Mechanistic insights into the function of the ancient light-harvesting protein LHCSR3 in light energy dissipation in Chlamydomonas reinhardtii

Basic data for this project

Description

Light is essential for photosynthesis but excess photons must be de-excited to avoid photodamage. In plants the fastest response to excess light is provided by a mechanism called non-photochemical quenching (NPQ). The most important constituent of NPQ is qE, which regulates the thermal dissipation of excess absorbed light energy and operates at a time scale of seconds to minutes. The qE capacity of C. reinhardtii is dependent on environmental conditions and is inducible by growth in high light. The qE capacity increases proportional with the light-dependent increase of the LHCSR3 protein.
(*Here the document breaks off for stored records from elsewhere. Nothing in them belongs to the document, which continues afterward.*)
Lemma walked_past inc s e segs c rts remaining :
  segments_ok inc m ((s, e) :: segs) -> negb inc && place_lt P (general_place s) = false -> place_lt P (general_place e) = false ->
  walked false (general_place e) segs P prev new c rts remaining ->
  walked inc m ((s, e) :: segs) P prev new c (open_segment inc prev s ++ close_segment prev e ++ rts) remaining.
Proof using Htypes Hm Hprev.
  intros (Hs & He & Hse & Hinc & Hsegs) Hbefore Hlt [Hc Hbet Hlst Hact Hrem Hent Haft].
  set (mid := if inc then m else general_place s).
  assert (place_lt mid m = false /\ place_lt (general_place e) mid = false /\ place_lt mid (general_place s) = false) as (Hmid & Hmide & Hmids).
  { unfold mid. destruct inc; simpl in Hbefore; destruct Hinc; split_and!; try done; places [m; P; general_place s]. }
  destruct (open_segment_spec inc prev s m) as [Hopen Hlast]; [done|by intros ->; apply Hinc|]. fold mid in Hopen.
  destruct (close_segment_spec prev e) as [Hclose Hlast']; [done..|].
  assert (forall x, place_lt x (general_place e) = false -> in_segment (s, e) x = false) as Hout.
  { intros x Hx. unfold in_segment, between. simpl. by rewrite Hx, andb_false_r. }
  assert (changes_between m (general_place e) (open_segment inc prev s ++ close_segment prev e)) as Hoc.
  { apply (changes_between_app _ (general_place e)); [|done|places [m; mid; general_place e]|places [general_place e]].
    destruct Hopen as [Ho ?]. split; [|done]. eapply Forall_impl; [done|]. intros d [? ?]. split; places [m; mid; general_place e; change_place d]. }
  rewrite app_assoc. split.
  - by rewrite inside_cons, Hout.
  - apply (changes_between_app _ (general_place e)); try done. places [m; mid; general_place e].
  - by rewrite !last_tombstone_app, Hlast, Hlast'.
  - intros x Hxm HxP. rewrite inside_cons. destruct (place_lt x (general_place e)) eqn:Hxe.
    + rewrite (inside_before (general_place e) segs), orb_false_r by done. rewrite (active_at_between_l (general_place e) P) by done.
      rewrite (active_at_between_l (general_place e) (general_place e)) by done. unfold in_segment, between. simpl. rewrite Hxe, andb_true_r.
      assert (place_lt x P = true) as -> by (places [x; P; general_place e]). destruct (place_lt x mid) eqn:Hxmid.
      * assert (inc = false) as -> by (unfold mid in Hxmid; destruct inc; [congruence|done]). unfold mid in Hxmid. rewrite Hxmid. simpl.
        by apply (active_at_between_l mid mid _ [] _ _ Hopen).
      * rewrite <- (app_nil_r (open_segment _ _ _)), (active_at_between_r mid mid) by done. rewrite Hlast.
        by assert (place_lt x (general_place s) = false) as -> by (places [x; mid; general_place s]).
    + rewrite Hout by done. simpl. rewrite (active_at_between_r m (general_place e)) by done. rewrite last_tombstone_app, Hlast, Hlast'. by apply Hact.
  - done.
  - done.
  - intros x Hx. rewrite inside_cons, Hout, Haft by (try done; places [x; P; general_place e]). done.
Qed.
Lemma serialize_lsb u : uuid_read_lsb (uuid_serialize u) = u64 (least_sig_bits u).
Proof.
  unfold uuid_read_lsb. rewrite lor_bytes by apply byte_range. unfold uuid_serialize.
  assert (forall i, byte_at (be_bytes 8 (most_sig_bits u) ++ be_bytes 8 (least_sig_bits u)) (8 + i) = byte_at (be_bytes 8 (least_sig_bits u)) i) as Hb.
  { intros i. unfold byte_at. rewrite lookup_app_r by (rewrite length_be_bytes; lia). rewrite length_be_bytes. do 3 f_equal. lia. }
  pose proof (Hb 0%nat) as H0. pose proof (Hb 1%nat) as H1. pose proof (Hb 2%nat) as H2. pose proof (Hb 3%nat) as H3. pose proof (Hb 4%nat) as H4.
  pose proof (Hb 5%nat) as H5. pose proof (Hb 6%nat) as H6. pose proof (Hb 7%nat) as H7. cbn [Nat.add] in *. rewrite H0, H1, H2, H3, H4, H5, H6, H7.
  rewrite <- (be_load_bytes 8 (least_sig_bits u) : be_load _ = u64 _). rewrite be_bytes_8. rewrite !be_load_cons. unfold byte_at. cbn [lookup list_lookup default from_option id length].
  change (be_load []) with 0. change (8 * Z.of_nat 7) with 56. change (8 * Z.of_nat 6) with 48. change (8 * Z.of_nat 5) with 40. change (8 * Z.of_nat 4) with 32.
  change (8 * Z.of_nat 3) with 24. change (8 * Z.of_nat 2) with 16. change (8 * Z.of_nat 1) with 8. change (8 * Z.of_nat 0) with 0. lia.
Qed.

Lemma lxor_split a r c m k : 0 <= k -> 0 <= r < 2 ^ k -> 0 <= m < 2 ^ k -> Z.lxor (a * 2 ^ k + r) (c * 2 ^ k + m) = Z.lxor a c * 2 ^ k + Z.lxor r m.
Proof.
  intros Hk Hr Hm. set (x := a * 2 ^ k + r). set (y := c * 2 ^ k + m).
  assert (x / 2 ^ k = a /\ y / 2 ^ k = c) as [Ha Hc] by (unfold x, y; split; rewrite Z.div_add_l, Z.div_small by lia; lia).
  assert (x mod 2 ^ k = r /\ y mod 2 ^ k = m) as [Hr' Hm'] by (unfold x, y; split; rewrite Z.add_comm, Z.mod_add, Z.mod_small by lia; lia).
  rewrite (Z.div_mod (Z.lxor x y) (2 ^ k)) by lia. rewrite <- Z.shiftr_div_pow2, Z.shiftr_lxor, !Z.shiftr_div_pow2, Ha, Hc by lia.
  rewrite <- Z.land_ones by done.
  assert (Z.land (Z.lxor x y) (Z.ones k) = Z.lxor r m) as ->; [|lia].
  rewrite <- Hr', <- Hm', <- !Z.land_ones by done. apply Z.bits_inj'. intros i Hi. rewrite !Z.lxor_spec, !Z.land_spec, Z.lxor_spec.
  by destruct (Z.testbit x i), (Z.testbit y i), (Z.testbit (Z.ones k) i).
Qed.

(** Bytes compared as signed numbers: the sign bits are flipped. *)
Definition flipped (bs : list Z) : Z := Z.lxor (be_load bs) (be_load (replicate (length bs) (-128))).

Lemma flip_byte b : is_i8 b -> Z.lxor (u8 b) 128 = b + 128.
Proof.
  unfold fits_signed. change (2 ^ (8 - 1)) with 128. intros Hb.
  assert (forallb (fun n => Z.lxor (u8 (Z.of_nat n - 128)) 128 =? Z.of_nat n) (seq 0 256) = true) as Hall by done.
  rewrite forallb_forall in Hall. specialize (Hall (Z.to_nat (b + 128))). rewrite in_seq, Z2Nat.id in Hall by lia.
  replace (b + 128 - 128) with b in Hall by lia. apply Z.eqb_eq, Hall. lia.
Qed.

Lemma flipped_cons b bs : is_i8 b -> flipped (b :: bs) = (b + 128) * 2 ^ (8 * Z.of_nat (length bs)) + flipped bs.
Proof.
  intros Hb. unfold flipped. cbn [length replicate]. rewrite !be_load_cons, length_replicate.
  pose proof (be_load_range (replicate (length bs) (-128))) as Hr. rewrite length_replicate in Hr.
  rewrite lxor_split; [|lia|apply be_load_range|done]. change (u8 (-128)) with 128. by rewrite flip_byte.
Qed.

Lemma flipped_range bs : Forall is_i8 bs -> 0 <= flipped bs < 2 ^ (8 * Z.of_nat (length bs)).
Proof.
  induction 1 as [|b bs Hb _ IH]; [done|]. rewrite flipped_cons by done. cbn [length].
  replace (8 * Z.of_nat (S (length bs))) with (8 + 8 * Z.of_nat (length bs)) by lia. rewrite Z.pow_add_r by lia. set (n := 2 ^ (8 * Z.of_nat (length bs))) in *.
  unfold fits_signed in Hb. change (2 ^ (8 - 1)) with 128 in Hb. change (2 ^ 8) with 256. nia.
Qed.

Lemma flipped_compare bs cs :
  Forall is_i8 bs -> Forall is_i8 cs -> length bs = length cs -> (flipped bs ?= flipped cs) = list_compare Z.compare bs cs.
Proof.
  intros Hbs. revert cs. induction Hbs as [|b bs Hb Hbs IH]; intros [|c cs] Hcs Hlen; try done. apply Forall_cons in Hcs as [Hc Hcs].
  injection Hlen as Hlen. rewrite !flipped_cons, Hlen by done. cbn [list_compare]. rewrite <- (IH cs) by done.
  pose proof (flipped_range bs Hbs) as H1. pose proof (flipped_range cs Hcs) as H2. rewrite Hlen in H1. set (n := 2 ^ _) in *.
  destruct (Z.compare_spec b c) as [->|Hlt|Hgt].
  - destruct (Z.compare_spec (flipped bs) (flipped cs)) as [->| |]; [apply Z.compare_refl|apply Z.compare_lt_iff|apply Z.compare_gt_iff]; lia.
  - apply Z.compare_lt_iff. nia.
  - apply Z.compare_gt_iff. nia.
Qed.

(** The order of time UUIDs: by time, then by the bytes of the lower half as signed numbers. *)
Definition timeuuid_order (u v : UUID) : comparison :=
  then_compare (time_of u ?= time_of v) (list_compare Z.compare (be_bytes 8 (least_sig_bits u)) (be_bytes 8 (least_sig_bits v))).

Lemma serialize_flipped u : Z.lxor (uuid_read_lsb (uuid_serialize u)) 0x8080808080808080 = flipped (be_bytes 8 (least_sig_bits u)).
Proof. rewrite serialize_lsb. unfold flipped. by rewrite be_load_bytes, length_be_bytes. Qed.

Lemma timeuuid_tri_compare_order u v : timeuuid_tri_compare u v = timeuuid_order u v.
Proof.
  unfold timeuuid_tri_compare, timeuuid_bytes_compare, timeuuid_order. cbv zeta. rewrite !serialize_msb, !serialize_flipped.
  by rewrite flipped_compare by (apply be_bytes_i8 || by rewrite !length_be_bytes).
Qed.

(** * Times *)

(** The times that a UUID can hold, in units of a tenth of a microsecond. *)
Definition unix_time_fits (t : Z) : Prop := 0 <= t - START_EPOCH < 2 ^ 60.

Lemma duration_Ret {E} x : - 2 ^ 63 <= x < 2 ^ 63 -> duration (E := E) x = Ret x.
Proof. intros. unfold duration. by rewrite bool_decide_eq_true_2. Qed.

Lemma from_unix_timestamp_Ret {E} unit d : unix_time_fits (d * unit) -> from_unix_timestamp (E := E) unit d = Ret (d * unit - START_EPOCH).
Proof.
  unfold unix_time_fits, START_EPOCH. intros Hd. unfold from_unix_timestamp. rewrite duration_Ret by lia. cbn [mbind outcome_bind].
  by rewrite duration_Ret by (unfold START_EPOCH; lia).
Qed.

Lemma create_time_Ret d lsb :
  0 <= d < 2 ^ 60 -> exists msb, create_time d = Ret msb /\ make_uuid msb lsb = Ret (Uuid msb lsb) /\ time_of (Uuid msb lsb) = d /\ is_timestamp (Uuid msb lsb) = true.
Proof.
  intros Hd. eexists. split; [by apply create_time_eq|]. destruct (uuid_of_time d _ lsb Hd (create_time_eq d Hd)) as [Ht Hb].
  unfold make_uuid. rewrite Ht. rewrite <- timestamp_bits_time. done.
Qed.

Lemma uuid_timestamp_Ret {E} u : is_timestamp u = true -> uuid_timestamp (E := E) u = Ret (time_of u).
Proof. intros Hu. unfold uuid_timestamp. by rewrite Hu, timestamp_bits_time. Qed.

Lemma micros_timestamp_Ret {E} u : is_timestamp u = true -> micros_timestamp (E := E) u = Ret (Z.quot (time_of u + START_EPOCH) 10).
Proof.
  intros Hu. unfold micros_timestamp. rewrite uuid_timestamp_Ret by done. cbn [mbind outcome_bind]. pose proof (time_of_range u).
  by rewrite duration_Ret by (unfold START_EPOCH; lia).
Qed.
Deletion or depletion of LHCSR3 abolishes the ability of the cells to dissipate harmful excess energy, demonstrating that LHCSR3 is required for efficient qE. Despite the significant progress in the understanding of the qE, major questions remain unsolved such as: (i) what is the function of LHCSR1 in qE, (ii) where in the photosynthetic machinery are LHCSR1/3 localized, (iii) what are the proteinprotein- interaction partner(s), (iv) what is the stoichiometry of LHCSR1/3 with other LHC polypeptides and the photosynthetic reaction center and (v) do changes in membrane dynamics due to LHCSR1/3 depletion contribute to the operation of qE. We aim to address these questions by using reverse genetics, functional proteomics and spectroscopic technologies.